Go through the listing and write out all of it exactly.
# # # # # # #
(* ===== verification/Canonical.v ===== *)
(** * Canonical: canonicalisation and validation of a document

    [model/canonical.c]. A comparison answers an integer of which the sign
    counts. Sorting in place is a function on lists; a member that is sorted
    in place is an [update]. *)
From S2P Require Import Prelude Lex Wire Value Json JsonWrite DocText Field Document.
#[local] Open Scope string_scope.
#[local] Open Scope list_scope.
#[local] Open Scope Z_scope.

(** ** The sort *)

Section Sort.
Context {A : Type} (compare : A -> A -> Z).

(** The inner loop of [stable_sort]: an item sinks below the items before it,
    nearest first, while they are strictly greater. *)
Fixpoint sink (earlier : list A) (item : A) : list A :=
  match earlier with
  | [] => [item]
  | e :: before => if compare e item <=? 0 then item :: earlier else e :: sink before item
  end.

(** [stable_sort]; the items already in order are kept last first. *)
Definition stable_sort (items : list A) : list A := rev (foldl sink [] items).
End Sort.

(** ** Comparisons *)

(** The sign of [strcmp] and [memcmp]: the first difference. *)
Fixpoint octets_compare (a b : list Z) : Z :=
  match a, b with
  | [], [] => 0
  | [], _ :: _ => -1
  | _ :: _, [] => 1
  | x :: a, y :: b => if x =? y then octets_compare a b else x - y
  end.

Definition text_compare (a b : list byte) : Z := octets_compare (map bz a) (map bz b).

Definition flag (b : bool) : Z := if b then 1 else 0.
Definition present {A} (o : option A) : Z := match o with Some _ => 1 | None => 0 end.

Definition compare_text (left right : option (list byte)) : Z :=
  match left, right with
  | Some l, Some r => text_compare l r
  | _, _ => present left - present right
  end.

Definition compare_optint (left right : option Z) : Z :=
  match left, right with
  | Some _, None => 1
  | None, Some _ => -1
  | None, None => 0
  | Some l, Some r => if l =? r then 0 else if l <? r then -1 else 1
  end.

Definition compare_flag (left right : bool) : Z := flag left - flag right.

Definition compare_int (left right : Z) : Z := if left =? right then 0 else if left <? right then -1 else 1.

(** The chain of comparisons of the source, each asked when those before it
    said nothing. *)
Definition then_compare (difference : Z) (next : Z) : Z := if negb (difference =? 0) then difference else next.
Notation "a ⨾ b" := (then_compare a b) (at level 60, right associativity).

Section Canonical.
Context {I : Inet}.

Definition compare_address (left right : option (list byte)) : Z :=
  match left, right with
  | Some l, Some r =>
      match address_parse left, address_parse right with
      | Some one, Some other =>
          if negb (bool_decide (ad_is_ipv6 one = ad_is_ipv6 other)) then if ad_is_ipv6 one then 1 else -1
          else
            let n := width (ad_is_ipv6 one) in
            octets_compare (take n (ad_bytes one)) (take n (ad_bytes other)) ⨾
            (if negb (bool_decide (ad_has_prefix one = ad_has_prefix other)) then if ad_has_prefix one then 1 else -1
             else compare_int (ad_prefix one) (ad_prefix other))
      | _, _ => text_compare l r
      end
  | _, _ => present left - present right
  end.

Definition compare_strings (left right : option (list byte)) : Z := compare_text left right.

Definition compare_device (left right : value device_type) : Z := compare_text (get device_type "name" left) (get device_type "name" right).
Definition compare_interface (left right : value interface_type) : Z :=
  compare_text (get interface_type "name" left) (get interface_type "name" right).
Definition compare_network (left right : value network_type) : Z := compare_text (get network_type "id" left) (get network_type "id" right).
Definition compare_bluetooth (left right : value bluetooth_type) : Z := compare_text (get bluetooth_type "id" left) (get bluetooth_type "id" right).
Definition compare_access_point (left right : value access_point_type) : Z :=
  compare_text (get access_point_type "id" left) (get access_point_type "id" right).
Definition compare_mesh (left right : value mesh_type) : Z := compare_text (get mesh_type "id" left) (get mesh_type "id" right).
Definition compare_neighbour (left right : value neighbour_type) : Z :=
  compare_text (get neighbour_type "bssid" left) (get neighbour_type "bssid" right).
Definition compare_dns_record (left right : value dns_record_type) : Z :=
  compare_text (get dns_record_type "name" left) (get dns_record_type "name" right).
Definition compare_block_list (left right : value block_list_type) : Z :=
  compare_text (get block_list_type "name" left) (get block_list_type "name" right).
Definition compare_dhcp_option (left right : value dhcp_option_type) : Z :=
  compare_text (get dhcp_option_type "name" left) (get dhcp_option_type "name" right).
Definition compare_dhcp_host (left right : value dhcp_host_type) : Z :=
  compare_text (get dhcp_host_type "name" left) (get dhcp_host_type "name" right).
Definition compare_port_forward (left right : value port_forward_type) : Z :=
  compare_text (get port_forward_type "name" left) (get port_forward_type "name" right).
Definition compare_host_list (left right : value host_list_type) : Z :=
  compare_text (get host_list_type "name" left) (get host_list_type "name" right).
Definition compare_linkset (left right : value linkset_type) : Z := compare_text (get linkset_type "name" left) (get linkset_type "name" right).
Definition compare_peer (left right : value wg_peer_type) : Z := compare_text (get wg_peer_type "name" left) (get wg_peer_type "name" right).

Definition compare_rule (one other : value rule_type) : Z :=
  compare_int (get rule_type "priority" one) (get rule_type "priority" other) ⨾
  compare_text (shim_name rule_family_name (get rule_type "family" one)) (shim_name rule_family_name (get rule_type "family" other)) ⨾
  compare_text (get rule_type "id" one) (get rule_type "id" other).

Definition compare_route (one other : value route_type) : Z :=
  compare_text (get route_type "destination" one) (get route_type "destination" other) ⨾
  compare_address (get route_type "via" one) (get route_type "via" other) ⨾
  compare_optint (get route_type "metric" one) (get route_type "metric" other) ⨾
  compare_optint (get route_type "table" one) (get route_type "table" other) ⨾
  compare_address (get route_type "src" one) (get route_type "src" other) ⨾
  compare_optint (get route_type "scope" one) (get route_type "scope" other) ⨾
  compare_flag (get route_type "onlink" one) (get route_type "onlink" other) ⨾
  compare_optint (get route_type "proto" one) (get route_type "proto" other).

Definition compare_hook (one other : value hook_type) : Z :=
  compare_int (get hook_type "phase" one) (get hook_type "phase" other) ⨾
  compare_text (get hook_type "path" one) (get hook_type "path" other) ⨾
  compare_text (get hook_type "sha256" one) (get hook_type "sha256" other) ⨾
  compare_text (get hook_type "run_as" one) (get hook_type "run_as" other) ⨾
  compare_optint (get hook_type "timeout" one) (get hook_type "timeout" other).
# # # # # # #
OUTPUT OF THE TASK:
(* ===== verification/Canonical.v ===== *)
(** * Canonical: canonicalisation and validation of a document

    [model/canonical.c]. A comparison answers an integer of which the sign
    counts. Sorting in place is a function on lists; a member that is sorted
    in place is an [update]. *)
From S2P Require Import Prelude Lex Wire Value Json JsonWrite DocText Field Document.
#[local] Open Scope string_scope.
#[local] Open Scope list_scope.
#[local] Open Scope Z_scope.

(** ** The sort *)

Section Sort.
Context {A : Type} (compare : A -> A -> Z).

(** The inner loop of [stable_sort]: an item sinks below the items before it,
    nearest first, while they are strictly greater. *)
Fixpoint sink (earlier : list A) (item : A) : list A :=
  match earlier with
  | [] => [item]
  | e :: before => if compare e item <=? 0 then item :: earlier else e :: sink before item
  end.

(** [stable_sort]; the items already in order are kept last first. *)
Definition stable_sort (items : list A) : list A := rev (foldl sink [] items).
End Sort.

(** ** Comparisons *)

(** The sign of [strcmp] and [memcmp]: the first difference. *)
Fixpoint octets_compare (a b : list Z) : Z :=
  match a, b with
  | [], [] => 0
  | [], _ :: _ => -1
  | _ :: _, [] => 1
  | x :: a, y :: b => if x =? y then octets_compare a b else x - y
  end.

Definition text_compare (a b : list byte) : Z := octets_compare (map bz a) (map bz b).

Definition flag (b : bool) : Z := if b then 1 else 0.
Definition present {A} (o : option A) : Z := match o with Some _ => 1 | None => 0 end.

Definition compare_text (left right : option (list byte)) : Z :=
  match left, right with
  | Some l, Some r => text_compare l r
  | _, _ => present left - present right
  end.

Definition compare_optint (left right : option Z) : Z :=
  match left, right with
  | Some _, None => 1
  | None, Some _ => -1
  | None, None => 0
  | Some l, Some r => if l =? r then 0 else if l <? r then -1 else 1
  end.

Definition compare_flag (left right : bool) : Z := flag left - flag right.

Definition compare_int (left right : Z) : Z := if left =? right then 0 else if left <? right then -1 else 1.

(** The chain of comparisons of the source, each asked when those before it
    said nothing. *)
Definition then_compare (difference : Z) (next : Z) : Z := if negb (difference =? 0) then difference else next.
Notation "a ⨾ b" := (then_compare a b) (at level 60, right associativity).

Section Canonical.
Context {I : Inet}.

Definition compare_address (left right : option (list byte)) : Z :=
  match left, right with
  | Some l, Some r =>
      match address_parse left, address_parse right with
      | Some one, Some other =>
          if negb (bool_decide (ad_is_ipv6 one = ad_is_ipv6 other)) then if ad_is_ipv6 one then 1 else -1
          else
            let n := width (ad_is_ipv6 one) in
            octets_compare (take n (ad_bytes one)) (take n (ad_bytes other)) ⨾
            (if negb (bool_decide (ad_has_prefix one = ad_has_prefix other)) then if ad_has_prefix one then 1 else -1
             else compare_int (ad_prefix one) (ad_prefix other))
      | _, _ => text_compare l r
      end
  | _, _ => present left - present right
  end.

Definition compare_strings (left right : option (list byte)) : Z := compare_text left right.

Definition compare_device (left right : value device_type) : Z := compare_text (get device_type "name" left) (get device_type "name" right).
Definition compare_interface (left right : value interface_type) : Z :=
  compare_text (get interface_type "name" left) (get interface_type "name" right).
Definition compare_network (left right : value network_type) : Z := compare_text (get network_type "id" left) (get network_type "id" right).
Definition compare_bluetooth (left right : value bluetooth_type) : Z := compare_text (get bluetooth_type "id" left) (get bluetooth_type "id" right).
Definition compare_access_point (left right : value access_point_type) : Z :=
  compare_text (get access_point_type "id" left) (get access_point_type "id" right).
Definition compare_mesh (left right : value mesh_type) : Z := compare_text (get mesh_type "id" left) (get mesh_type "id" right).
Definition compare_neighbour (left right : value neighbour_type) : Z :=
  compare_text (get neighbour_type "bssid" left) (get neighbour_type "bssid" right).
Definition compare_dns_record (left right : value dns_record_type) : Z :=
  compare_text (get dns_record_type "name" left) (get dns_record_type "name" right).
Definition compare_block_list (left right : value block_list_type) : Z :=
  compare_text (get block_list_type "name" left) (get block_list_type "name" right).
Definition compare_dhcp_option (left right : value dhcp_option_type) : Z :=
  compare_text (get dhcp_option_type "name" left) (get dhcp_option_type "name" right).
Definition compare_dhcp_host (left right : value dhcp_host_type) : Z :=
  compare_text (get dhcp_host_type "name" left) (get dhcp_host_type "name" right).
Definition compare_port_forward (left right : value port_forward_type) : Z :=
  compare_text (get port_forward_type "name" left) (get port_forward_type "name" right).
Definition compare_host_list (left right : value host_list_type) : Z :=
  compare_text (get host_list_type "name" left) (get host_list_type "name" right).
Definition compare_linkset (left right : value linkset_type) : Z := compare_text (get linkset_type "name" left) (get linkset_type "name" right).
Definition compare_peer (left right : value wg_peer_type) : Z := compare_text (get wg_peer_type "name" left) (get wg_peer_type "name" right).

Definition compare_rule (one other : value rule_type) : Z :=
  compare_int (get rule_type "priority" one) (get rule_type "priority" other) ⨾
  compare_text (shim_name rule_family_name (get rule_type "family" one)) (shim_name rule_family_name (get rule_type "family" other)) ⨾
  compare_text (get rule_type "id" one) (get rule_type "id" other).

Definition compare_route (one other : value route_type) : Z :=
  compare_text (get route_type "destination" one) (get route_type "destination" other) ⨾
  compare_address (get route_type "via" one) (get route_type "via" other) ⨾
  compare_optint (get route_type "metric" one) (get route_type "metric" other) ⨾
  compare_optint (get route_type "table" one) (get route_type "table" other) ⨾
  compare_address (get route_type "src" one) (get route_type "src" other) ⨾
  compare_optint (get route_type "scope" one) (get route_type "scope" other) ⨾
  compare_flag (get route_type "onlink" one) (get route_type "onlink" other) ⨾
  compare_optint (get route_type "proto" one) (get route_type "proto" other).

Definition compare_hook (one other : value hook_type) : Z :=
  compare_int (get hook_type "phase" one) (get hook_type "phase" other) ⨾
  compare_text (get hook_type "path" one) (get hook_type "path" other) ⨾
  compare_text (get hook_type "sha256" one) (get hook_type "sha256" other) ⨾
  compare_text (get hook_type "run_as" one) (get hook_type "run_as" other) ⨾
  compare_optint (get hook_type "timeout" one) (get hook_type "timeout" other).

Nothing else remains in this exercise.